La producción de ‘En el corazón de la bestia’ (‘Heart of the Beast’) exigió un esfuerzo físico inusual tanto a su reparto principal como al equipo técnico. El largometraje, dirigido por David Ayer y protagonizado por Brad Pitt, enfrentó a los responsables a duras jornadas de trabajo en entornos naturales muy adversos. Tras el reciente avance de los detalles de la producción, el propio realizador ha querido profundizar en las consecuencias de rodar en plena naturaleza salvaje sin las redes de seguridad habituales de los grandes estudios de Hollywood.
El desgaste físico extremo de Brad Pitt en los ríos de Nueva Zelanda
Aunque la historia se ambienta formalmente en los paisajes helados de Alaska, el equipo técnico trasladó el set de rodaje hasta la localidad neozelandesa de Queenstown para replicar las exigentes condiciones geográficas. La trama principal sigue los pasos del personaje interpretado por Brad Pitt, llamado James Belmont, y de su perro Odin —un pastor alemán al que da vida el can Uber— tras sufrir un aparatoso accidente de avioneta. Ambos se ven abocados a recorrer un trayecto de cincuenta y ocho millas, equivalentes a unos noventa y tres kilómetros, de terreno completamente hostil para intentar alcanzar una zona segura. Para reflejar ese agotamiento en pantalla, el actor principal se sometió a una disciplina de trabajo implacable durante dos años y medio de actividad ininterrumpida en la industria. El cineasta David Ayer explicó a la revista Empire, con estas palabras exactas: «Se dejó la piel en esta película». El director detalló además las condiciones concretas que tuvo que soportar el actor: «Estaba en el agua todo el rato. Tenía frío todo el rato».
La vulnerabilidad técnica de rodar sin lugares donde esconderse
La crudeza del entorno natural no solo afectó a los actores, sino que alteró por completo la metodología de trabajo habitual del equipo de realización. Al prescindir de grandes platós cerrados y optar por localizaciones reales en los parajes de Queenstown, la puesta en escena quedó completamente expuesta a los elementos meteorológicos y a la dureza del terreno. El director David Ayer lo resumió así: «Al meternos en esto, ninguno de los dos nos dimos cuenta de hasta qué punto íbamos a estar expuestos como cineastas. No hay dónde esconderse. Sencillamente no puedes cortar e irte a otra parte». Esta falta de artificios obligó a mantener la tensión constante en cada plano, convirtiendo el propio proceso de grabación en una prueba de resistencia paralela a la que experimentan los personajes en la ficción durante su travesía de supervivencia.
Un viaje personal de duelo convertido en ficción cinematográfica
Detrás de las secuencias de acción y de la dureza logística del proyecto, la película esconde un fuerte componente biográfico y sentimental para su máximo responsable creativo.
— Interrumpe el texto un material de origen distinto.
Lemma try_map_ok {A B X} (f : nat -> A -> result B X) i l ys :
  try_map f i l = Ok ys <->
  length ys = length l /\ forall k x y, l !! k = Some x -> ys !! k = Some y -> f (i + k)%nat x = Ok y.
Proof.
  revert i ys. induction l as [|x l IH]; intros i ys; simpl.
  { split; [intros [= <-]; done|]. intros [Hl _]. by destruct ys. }
  destruct (f i x) as [y|e] eqn:E; simpl.
  - destruct (try_map f (S i) l) as [ys'|e] eqn:E'; simpl.
    + apply IH in E' as [Hl Hk]. split.
      * intros [= <-]. split; [by simpl; f_equal|]. intros [|k] a b Ha Hb; simplify_eq/=.
        { by rewrite Nat.add_0_r. }
        rewrite <-Nat.add_succ_comm. by apply Hk.
      * intros [Hl' Hk']. destruct ys as [|z zs]; [done|]. f_equal.
        pose proof (Hk' 0%nat x z eq_refl eq_refl) as Hz. rewrite Nat.add_0_r in Hz. f_equal; [congruence|].
        enough (try_map f (S i) l = Ok zs) as Hzs by (rewrite (proj2 (IH (S i) ys')) in Hzs by done; congruence).
        apply IH. split; [by injection Hl'|]. intros k a b Ha Hb. rewrite Nat.add_succ_comm. by apply Hk'.
    + split; [done|]. intros [Hl' Hk']. destruct ys as [|z zs]; [done|].
      enough (try_map f (S i) l = Ok zs) by congruence. apply IH.
      split; [by injection Hl'|]. intros k a b Ha Hb. rewrite Nat.add_succ_comm. by apply Hk'.
  - split; [done|]. intros [Hl' Hk']. destruct ys as [|z zs]; [done|].
    pose proof (Hk' 0%nat x z eq_refl eq_refl) as Hz. rewrite Nat.add_0_r in Hz. congruence.
Qed.

(** ** Proof automation *)

(** Case on the scrutinee of a [match] or [if], innermost first, keeping the
    equation. *)
Ltac destr_match :=
  match goal with
  | |- context [match ?x with _ => _ end] =>
      lazymatch x with
      | context [match _ with _ => _ end] => fail
      | _ => let E := fresh "E" in destruct x eqn:E
      end
  end.

Ltac destr_match_in H :=
  match type of H with
  | context [match ?x with _ => _ end] =>
      lazymatch x with
      | context [match _ with _ => _ end] => fail
      | _ => let E := fresh "E" in destruct x eqn:E
      end
  end.

(** Turn boolean tests in the context into propositions. *)
Ltac bool_prop :=
  repeat match goal with
  | H : (_ && _)%bool = true |- _ => apply andb_true_iff in H; destruct H
  | H : (_ && _)%bool = false |- _ => apply andb_false_iff in H
  | H : (_ || _)%bool = true |- _ => apply orb_true_iff in H
  | H : (_ || _)%bool = false |- _ => apply orb_false_iff in H; destruct H
  | H : negb _ = true |- _ => apply negb_true_iff in H
  | H : negb _ = false |- _ => apply negb_false_iff in H
  | H : (_ =? _)%Z = true |- _ => apply Z.eqb_eq in H
  | H : (_ =? _)%Z = false |- _ => apply Z.eqb_neq in H
  | H : (_ <? _)%Z = true |- _ => apply Z.ltb_lt in H
  | H : (_ <? _)%Z = false |- _ => apply Z.ltb_ge in H
  | H : (_ <=? _)%Z = true |- _ => apply Z.leb_le in H
  | H : (_ <=? _)%Z = false |- _ => apply Z.leb_gt in H
  | H : (_ >? _)%Z = _ |- _ => rewrite Z.gtb_ltb in H
  | H : (_ >=? _)%Z = _ |- _ => rewrite Z.geb_leb in H
  | H : String.eqb _ _ = true |- _ => apply String.eqb_eq in H
  | H : String.eqb _ _ = false |- _ => apply String.eqb_neq in H
  | H : bool_decide _ = true |- _ => apply bool_decide_eq_true in H
  | H : bool_decide _ = false |- _ => apply bool_decide_eq_false in H
  end.

Create HintDb dub.
Create Rewrite HintDb dub.

(** ** Machine integers

    A [u8]/[u16]/[u32]/[i64]/... value is a [Z] in its range; the operations
    the sources use on them are written out with their overflow behaviour. *)

Definition U8_MAX : Z := 255.
Definition U16_MAX : Z := 65535.
Definition U32_MAX : Z := 4294967295.
Definition U64_MAX : Z := 18446744073709551615.
Definition I16_MAX : Z := 32767.
Definition I64_MAX : Z := 9223372036854775807.
Definition I64_MIN : Z := -9223372036854775808.

Definition clamp (lo hi x : Z) : Z := Z.max lo (Z.min hi x).

Definition u16_saturating_add (a b : Z) : Z := Z.min U16_MAX (a + b).
Definition u16_saturating_sub (a b : Z) : Z := Z.max 0 (a - b).
Definition i64_saturating_add (a b : Z) : Z := clamp I64_MIN I64_MAX (a + b).
Definition i64_saturating_sub (a b : Z) : Z := clamp I64_MIN I64_MAX (a - b).

(** [2i64.saturating_pow(n)]. *)
Definition i64_saturating_pow2 (n : Z) : Z := Z.min I64_MAX (2 ^ n).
Esta producción supone la segunda colaboración entre el director David Ayer y Brad Pitt, doce años después del estreno bélico ‘Corazones de acero’ (‘Fury’, 2014), consolidando una relación profesional marcada por la exigencia dramática. David Ayer, conocido también por firmar títulos como ‘El escuadrón del tiempo’ (‘End of Watch’) y ‘Sabotage’, confesó que la historia conectó de inmediato con sus propias vivencias personales y familiares. El propio director lo explicó así: «Perdí a mi padre siendo muy joven, y la historia conectó con un sentimiento de duelo muy personal para mí. Este viaje de amor entre estas dos criaturas, estos dos seres, se sintió como mi propio viaje de duelo. Había algo universal y muy humano en ello, lo cual es irónico porque se trata de una persona y un animal. Eso casi te da permiso para ser aún más emocional».
El paso por el Festival de San Sebastián y la llegada a la cartelera española
El recorrido comercial de ‘En el corazón de la bestia’ comenzará de manera oficial en territorio español en las próximas semanas, coincidiendo con el inicio del otoño cinematográfico. La película se estrenará en el prestigioso Festival de San Sebastián, un evento donde el propio Brad Pitt, que también ejerce labores de producción en la cinta, acudirá en persona para presentar el proyecto ante los espectadores y la prensa acreditada. Tras ese paso inicial por el certamen donostiarra, el largometraje llegará de forma comercial a las salas de cine de toda España el próximo 25 de septiembre de 2026. Con este lanzamiento, los espectadores españoles podrán comprobar el resultado de las duras jornadas de trabajo descritas por el equipo técnico en los enclaves naturales de Nueva Zelanda, cerrando así uno de los estrenos internacionales más comentados del año por el nivel de implicación física demostrado por sus principales artífices.